A grassroots organization supporting transgender people from South Asia (often known as Hijrah or Kinnar) has opened a physical location in San Francisco after operating for 6 years without one.
Parivar Bay Area opened its brick-and-mortar doors on October 20, during Diwali. The group’s founder, Indian immigrant Anjali Rimi, was brimming with emotion when she cut the ribbon.
“I’m feeling very grateful,” she told KQED. “We have tried many times to see if we can actually have a place where we can belong, we can be ourselves. And being in this physical space, it gives us that rooting.”

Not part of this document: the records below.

(** Every call of [add_item] falls under one of four cases; the last two
    raise, one after the store and one before it. *)
Inductive add_case (w : world) (item qty : value) (now : string)
  : outcome unit → world → Prop :=
| add_rejected :
    valid_item item = false ∨ isinstance_int qty = false →
    add_case w item qty now (Return tt) (log_more (rejection item qty) w)
| add_added name n q :
    item = VStr name → name ≠ "" → as_int qty = Some n →
    as_int (stored name (stock_data w)) = Some q → renders qty = true →
    add_case w item qty now (Return tt) (after_add name qty (q + n) now w)
| add_unrendered name n q :
    item = VStr name → name ≠ "" → as_int qty = Some n →
    as_int (stored name (stock_data w)) = Some q → renders qty = false →
    add_case w item qty now (Raise ValueError)
      (set_stock_data (dict_store name (VInt (q + n)) (stock_data w)) w)
| add_type_error name :
    item = VStr name → name ≠ "" → isinstance_int qty = true →
    as_int (stored name (stock_data w)) = None →
    add_case w item qty now (Raise TypeError) w.


Definition digits_of (d : Decimal.uint) : text :=
  chars (DecimalString.NilEmpty.string_of_uint d).




Definition save_failed_record (file : string) (e : exn) : log_record :=
  LogRecord ERROR
    [Lit "Could not save data to "; Arg (VStr file); Lit ": "; Exc e].

Definition saved_record (file : string) : log_record :=
  LogRecord INFO [Lit "Inventory data saved to "; Arg (VStr file)].



(** ** Sample worlds *)

(** A world holding the inventory [d] and nothing else: no list of the
    caller's, nothing logged or printed, and no path that opens. *)
Definition fresh (d : dict) : world := World d None [] [] ∅.

Definition demo_stock : dict := [("apple", VInt 10); ("banana", VInt 3)].




(** An inventory with a quantity of 4301 digits, in a working directory
    with no [inventory.json] yet. *)
Definition long_quantity_stock : dict :=
  [("apple", VInt 10); ("banana", VInt str_limit); ("cherry", VInt 1)].

Definition long_quantity_world : world :=
  World long_quantity_stock None [] [] {[ default_file := Vacant ]}.

(** ** Further vocabulary *)

(** The entry [add_item] appends to the caller's list and logs. *)
Definition add_message (now : string) (qty : value) (name : string) : message :=
  [Lit now; Lit ": Added "; Arg qty; Lit " of "; Arg (VStr name)].

Definition add_messages (name : string) (adds : list (Z * string))
  : list message :=
  map (fun a => add_message a.2 (VInt a.1) name) adds.

(** The lines [print_data] prints for an inventory. *)
Definition report_line (kv : string * value) : message :=
  [Arg (VStr kv.1); Lit " -> "; Arg kv.2].

Definition report (d : dict) : list message :=
  [Lit (String "010" "--- Items Report ---")] ::
  (match d with [] => [[Lit "Inventory is empty."]] | _ => [] end) ++
  map report_line d ++ [[Lit "--------------------"]].

(** ** The demo *)







(* ===================================================================== *)
(** * Properties *)
(** ** Facts about the dict operations *)

Section DictFacts.
Implicit Types (d : dict) (k : string) (v : value).

Lemma dict_lookup_store_eq k v d :
  dict_lookup k (dict_store k v d) = Some v.
Proof.
  induction d as [|[k' v'] d IH]; simpl.
  - now rewrite String.eqb_refl.
  - destruct (String.eqb k k') eqn:E; simpl; rewrite E; auto.
Qed.

Lemma dict_lookup_store_ne k k' v d :
  k ≠ k' → dict_lookup k' (dict_store k v d) = dict_lookup k' d.
Proof.
  intros Hne. induction d as [|[k0 v0] d IH]; simpl.
  - destruct (String.eqb k' k) eqn:E; auto.
    apply String.eqb_eq in E. congruence.
  - destruct (String.eqb k k0) eqn:E; simpl.
    + apply String.eqb_eq in E. subst k0.
      destruct (String.eqb k' k) eqn:E'; auto.
      apply String.eqb_eq in E'. congruence.
    + now rewrite IH.
Qed.

Lemma dict_lookup_remove_eq k d : dict_lookup k (dict_remove k d) = None.
Proof.
  induction d as [|[k' v'] d IH]; simpl; auto.
  destruct (String.eqb k k') eqn:E; simpl; auto. now rewrite E.
Qed.

Lemma dict_lookup_remove_ne k k' d :
  k ≠ k' → dict_lookup k' (dict_remove k d) = dict_lookup k' d.
Proof.
  intros Hne. induction d as [|[k0 v0] d IH]; simpl; auto.
  destruct (String.eqb k k0) eqn:E; simpl.
  - apply String.eqb_eq in E. subst k0.
    destruct (String.eqb k' k) eqn:E'; auto.
    apply String.eqb_eq in E'. congruence.
  - now rewrite IH.
Qed.

Lemma dict_remove_store k v d :
  dict_remove k (dict_store k v d) = dict_remove k d.
Proof.
  induction d as [|[k' v'] d IH]; simpl.
  - now rewrite String.eqb_refl.
  - destruct (String.eqb k k') eqn:E; simpl; rewrite E; auto.
    now rewrite IH.
Qed.

Lemma dict_lookup_None k d : dict_lookup k d = None ↔ k ∉ dict_keys d.
Proof.
  unfold dict_keys. induction d as [|[k' v'] d IH]; simpl.
  - split; auto. intros _ H. inversion H.
  - destruct (String.eqb k k') eqn:E.
    + apply String.eqb_eq in E. subst. split; [discriminate|].
      intros H. exfalso. apply H. constructor.
    + apply String.eqb_neq in E. rewrite IH. split.
      * intros H H'. inversion H'; subst; auto.
      * intros H H'. apply H. now constructor.
Qed.

Lemma dict_keys_remove k k' d :
  k' ∈ dict_keys (dict_remove k d) → k' ∈ dict_keys d.
Proof.
  unfold dict_keys. induction d as [|[k0 v0] d IH]; simpl; auto.
  destruct (String.eqb k k0); simpl.
  - intros H. constructor. auto.
  - intros H. inversion H; subst; [constructor|]. constructor. auto.
Qed.

Lemma invariant_store k v d :
  invariant d = true → positive_quantity v = true →
  invariant (dict_store k v d) = true.
Proof.
  unfold invariant. intros Hd Hv.
  induction d as [|[k' v'] d IH]; simpl in *.
  - now rewrite Hv.
  - apply andb_prop in Hd as [H1 H2].
    destruct (String.eqb k k'); simpl.
    + now rewrite Hv, H2.
    + now rewrite H1, IH.
Qed.

Lemma invariant_remove k d :
  invariant d = true → invariant (dict_remove k d) = true.
Proof.
  unfold invariant. intros Hd.
  induction d as [|[k' v'] d IH]; simpl in *; auto.
  apply andb_prop in Hd as [H1 H2].
  destruct (String.eqb k k'); simpl; auto.
  now rewrite H1, IH.
Qed.

Lemma invariant_lookup k v d :
  invariant d = true → dict_lookup k d = Some v → positive_quantity v = true.
Proof.
  unfold invariant. intros Hd.
  induction d as [|[k' v'] d IH]; simpl in *; [discriminate|].
  apply andb_prop in Hd as [H1 H2].
  destruct (String.eqb k k'); auto. now intros [= <-].
Qed.

Lemma invariant_store_inv k v d :
  invariant (dict_store k v d) = true → positive_quantity v = true.
Proof.
  intros H. eapply invariant_lookup; [exact H|]. apply dict_lookup_store_eq.
Qed.
End DictFacts.

(** ** The digit limit *)

Lemma digit_count_digits_of d :
  digit_count (digits_of d) = Decimal.nb_digits d.
Proof.
  unfold digit_count, digits_of, chars.
  induction d; cbn [DecimalString.NilEmpty.string_of_uint list_ascii_of_string
                    List.filter Decimal.nb_digits];
    try reflexivity;
    match goal with
    | |- context [is_digit ?c] => change (is_digit c) with true
    end; cbn [List.length]; now rewrite IHd.
Qed.

Lemma usize_nb_digits d :
  DecimalPos.Unsigned.usize d = N.of_nat (Decimal.nb_digits d).
Proof.
  induction d; cbn [DecimalPos.Unsigned.usize Decimal.nb_digits];
    try reflexivity; rewrite IHd; lia.
Qed.

Lemma of_lu_bound d :
  (DecimalPos.Unsigned.of_lu d < 10 ^ DecimalPos.Unsigned.usize d)%N.
Proof.
  induction d; cbn [DecimalPos.Unsigned.of_lu DecimalPos.Unsigned.usize];
    try (cbn; lia); rewrite N.pow_succ_r'; lia.
Qed.

Lemma to_uint_head p :
  match Pos.to_uint p with
  | Decimal.Nil | Decimal.D0 _ => False
  | _ => True
  end.
Proof.
  pose proof (DecimalPos.Unsigned.to_of (Pos.to_uint p)) as H.
  rewrite DecimalPos.Unsigned.of_to in H. cbn in H.
  pose proof (DecimalPos.Unsigned.to_uint_nonzero p) as Hz.
  pose proof (DecimalPos.Unsigned.to_uint_nonnil p) as Hn.
  destruct (Pos.to_uint p) as [|u| | | | | | | | |] eqn:E; auto.
  rewrite DecimalFacts.unorm_D0 in H. unfold Decimal.unorm in H.
  pose proof (DecimalFacts.nzhead_nonzero u u) as Hnz.
  destruct (Decimal.nzhead u); congruence.
Qed.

“It also looks at our existence as one that is formidable when we are being erased as human beings,” she added.
The center’s director of strategy, Phanny Lun, said it is a critical time to provide legal advice, leadership training, and other support to transgender immigrants, who are being attacked intersectionally by the current administration.
“It’s knowing that there’s community and support,” Lun said. “That’s a really big thing – and making sure that our community knows that there are services out there for us. Not just doom and gloom.”
Lun said the narratives in the media make it easy for trans people to believe there is no support for them. “That’s not true,” Lun emphasized, adding that immigrants and trans people “have a place and a group that will be of assistance to them.”
While the center focuses on trans immigrants from Southeast Asia, Rimi made it clear Parivar is open to immigrants from any country.
The website says the center is the country’s “first & only Kinnar Hijrah led and empowering organization centering Indian South Asian and Global South transgender, gender-diverse, and intersex (TGNCI) immigrants and asylees” with a goal to “advance social, economic, and legal equity through advocacy, arts, direct support, and leadership development.”
“We reclaim spaces beyond cisnormativity,” the site continues, “confront systemic barriers, and build bold, affirming pathways where our communities thrive locally and globally grounded in dignity, belonging, and pride.”